**Task:** Go through the entries below and copy each line that holds the word "normal".

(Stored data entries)
(** C3. When the lower-cased input contains "player list" the answer is the
    list of the records that have a value: with n such records, a "none
    found" message when n = 0, otherwise a header followed by exactly n lines,
    line k (counted from 1) carrying the number k and the k-th record of the
    filtered list. No other rule is tried before this one. *)
Theorem process_query_player_list input w :
  contains (u "player list") (lower input) = true ->
  let valid := filter (fun p => is_some (get (Value p))) (players w) in
  let n := length valid in
  (n = 0 ->
     process_query score input w = (Ok (u "No players found with valid values."), w))
  /\ (n <> 0 ->
       exists lines,
         length lines = n
         /\ process_query score input w
            = (Ok (u "📋 **Player List (" ++ str_nat n ++ u " players):**" ++ nl
                   ++ join nl lines), w)
         /\ forall k p, nth_error valid k = Some p ->
              exists v, Value p = Val v
              /\ nth_error lines k
                 = Some (str_nat (k + 1) ++ u ". " ++ Name p ++ u " - " ++ University p
                         ++ u " - " ++ Category p ++ u " - " ++ u "$" ++ num_str v)).
Proof.
  intros Hc valid n.
  assert (Hne : strip input <> []).
  { revert Hc. apply contains_not_blank. reflexivity. }
  assert (Hl : contains (u "player list") (normal input) = true).
  { unfold normal. erewrite contains_strip; [exact Hc|reflexivity..]. }
  rewrite process_query_respond, (respond_list _ _ Hne Hl). cbv zeta.
  fold valid. fold n. split.
  - intros E. destruct valid; [reflexivity|discriminate].
  - intros E. exists (numbered valid). split; [apply length_numbered|]. split.
    + destruct valid; [now elim E|reflexivity].
    + intros k p Hk.
      assert (Hin : In p valid) by (eapply nth_error_In; eauto).
      apply filter_In in Hin. destruct Hin as [_ Hv].
      apply is_some_get in Hv. destruct Hv as (v & Ev). exists v. split; [exact Ev|].
      rewrite (nth_error_numbered _ _ _ Hk). unfold format_player_info, value_text.
      rewrite Ev. cbn [get]. now rewrite <- !app_assoc.
Qed.

(** *** Numeric inputs *)

Lemma digits_no_word (word s : pystr) :
  match word with a :: _ => isdigit_cp a = false | [] => False end ->
  isdigit s = true -> contains word s = false.
Proof.
  destruct word as [|a word]; [easy|]. apply isdigit_contains.
Qed.

Lemma digits_not_blank input : isdigit (normal input) = true -> strip input <> [].
Proof.
  unfold normal. intros Hd E. rewrite (blank_lower _ E), E in Hd. discriminate.
Qed.

Lemma respond_digits roster input :
  isdigit (normal input) = true ->
  respond score roster input =
    match int_of_str (normal input) with
    | None => Raise ValueError
    | Some n =>
      let index := (Z.of_N n - 1)%Z in
      if ((0 <=? index) && (index <? Z.of_nat (length roster)))%Z then
        match nth_error roster (Z.to_nat index) with
        | None => Raise IndexError
        | Some p =>
          Ok (u "🏏 **Player Details:**" ++ nl
              ++ u "**Name:** " ++ Name p ++ nl
              ++ u "**University:** " ++ University p ++ nl
              ++ u "**Category:** " ++ Category p ++ nl
              ++ u "**Value:** " ++ value_text p ++ nl
              ++ u "**Points:** " ++ py_str (get_default (Player_Points p) (u "N/A")))
        end
      else
        Ok (u "❌ Invalid player index. Please enter a number between 1 and "
            ++ str_nat (length roster) ++ u ".")
    end.
Proof.
  intros Hd. apply respond_number; [now apply digits_not_blank| |exact Hd].
  apply digits_no_word; [reflexivity|exact Hd].
Qed.

(** The answer to the numeral of a position of the roster. *)
Lemma respond_index roster (i : nat) (p : Player) :
  nth_error roster i = Some p ->
  respond score roster (str_nat (i + 1)) =
    Ok (u "🏏 **Player Details:**" ++ nl
        ++ u "**Name:** " ++ Name p ++ nl
        ++ u "**University:** " ++ University p ++ nl
        ++ u "**Category:** " ++ Category p ++ nl
        ++ u "**Value:** " ++ value_text p ++ nl
        ++ u "**Points:** " ++ py_str (get_default (Player_Points p) (u "N/A"))).
Proof.
  intros Hp.
  assert (Hlt : i < length roster) by (apply nth_error_Some; congruence).
  rewrite respond_digits; unfold normal, str_nat; rewrite normal_str_N.
  2: apply isdigit_str_N.
  rewrite int_of_str_str_N. cbv zeta.
  replace (Z.of_N (N.of_nat (i + 1)) - 1)%Z with (Z.of_nat i) by lia.
  rewrite Nat2Z.id, Hp.
  destruct (Z.leb_spec 0 (Z.of_nat i)); [|lia].
  destruct (Z.ltb_spec (Z.of_nat i) (Z.of_nat (length roster))); [|lia].
  reflexivity.
Qed.


(** C2. The detail block prints [None] for points that are [null]: for a
    record at position i (from 1) whose "Player Points" is [null], the answer
    to the numeral of i ends with "**Points:** None" where the claim has
    "N/A". *)
Theorem process_query_null_points_prints_None w (i : nat) (p : Player) :
  nth_error (players w) i = Some p ->
  Player_Points p = Null ->
  process_query score (str_nat (i + 1)) w
  = (Ok (u "🏏 **Player Details:**" ++ nl
         ++ u "**Name:** " ++ Name p ++ nl
         ++ u "**University:** " ++ University p ++ nl
         ++ u "**Category:** " ++ Category p ++ nl
         ++ u "**Value:** " ++ value_text p ++ nl
         ++ u "**Points:** " ++ u "None"), w).
Proof.
  intros Hp Hnull. rewrite process_query_respond, (respond_index _ _ _ Hp), Hnull.
  reflexivity.
Qed.


(** *** Best and worst *)

Lemma word_not_blank (word s : pystr) :
  match word with a :: _ => isspace_cp a = false | [] => False end ->
  contains word (lower s) = true -> strip s <> [].
Proof.
  destruct word as [|a word]; [easy|]. apply contains_not_blank.
Qed.

Lemma word_not_digits (word s : pystr) :
  match word with a :: _ => isdigit_cp a = false | [] => False end ->
  contains word s = true -> isdigit s = false.
Proof.
  intros Hw Hc. destruct (isdigit s) eqn:Hd; [|reflexivity].
  rewrite (digits_no_word _ _ Hw Hd) in Hc. discriminate.
Qed.

Lemma with_points_In (l : list Player) (p : Player) (n : num) :
  In (p, n) (with_points l) <-> In p l /\ Player_Points p = Val n.
Proof.
  unfold with_points. rewrite in_flat_map. split.
  - intros (q & Hq & Hin). destruct (Player_Points q) eqn:E; cbn [get] in Hin;
      try contradiction.
    destruct Hin as [[= <- <-]|[]]. now split.
  - intros [Hin E]. exists p. split; [exact Hin|]. rewrite E. now left.
Qed.

Lemma with_points_split (l : list Player) (a b : list (Player * num)) (x : Player * num) :
  with_points l = a ++ x :: b ->
  exists l1 l2,
    l = l1 ++ fst x :: l2 /\ with_points l1 = a /\ with_points l2 = b
    /\ Player_Points (fst x) = Val (snd x).
Proof.
  revert a; induction l as [|p l IH]; intros a E.
  - now destruct a.
  - cbn [with_points flat_map] in E. fold (with_points l) in E.
    destruct (Player_Points p) as [| |n] eqn:Ep; cbn [get app] in E.
    1,2: destruct (IH a E) as (l1 & l2 & -> & <- & <- & Hx);
         exists (p :: l1), l2; repeat split; try exact Hx;
         cbn [with_points flat_map]; now rewrite Ep.
    destruct a as [|y a]; cbn [app] in E.
    + injection E as <- <-. exists [], l. now repeat split.
    + injection E as <- E. destruct (IH a E) as (l1 & l2 & -> & <- & <- & Hx).
      exists (p :: l1), l2. repeat split; try exact Hx.
      cbn [with_points flat_map]. now rewrite Ep.
Qed.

**Solution below:**
  assert (Hl : contains (u "player list") (normal input) = true).
  { unfold normal. erewrite contains_strip; [exact Hc|reflexivity..]. }
Lemma digits_not_blank input : isdigit (normal input) = true -> strip input <> [].
  unfold normal. intros Hd E. rewrite (blank_lower _ E), E in Hd. discriminate.
  isdigit (normal input) = true ->
    match int_of_str (normal input) with
  rewrite respond_digits; unfold normal, str_nat; rewrite normal_str_N.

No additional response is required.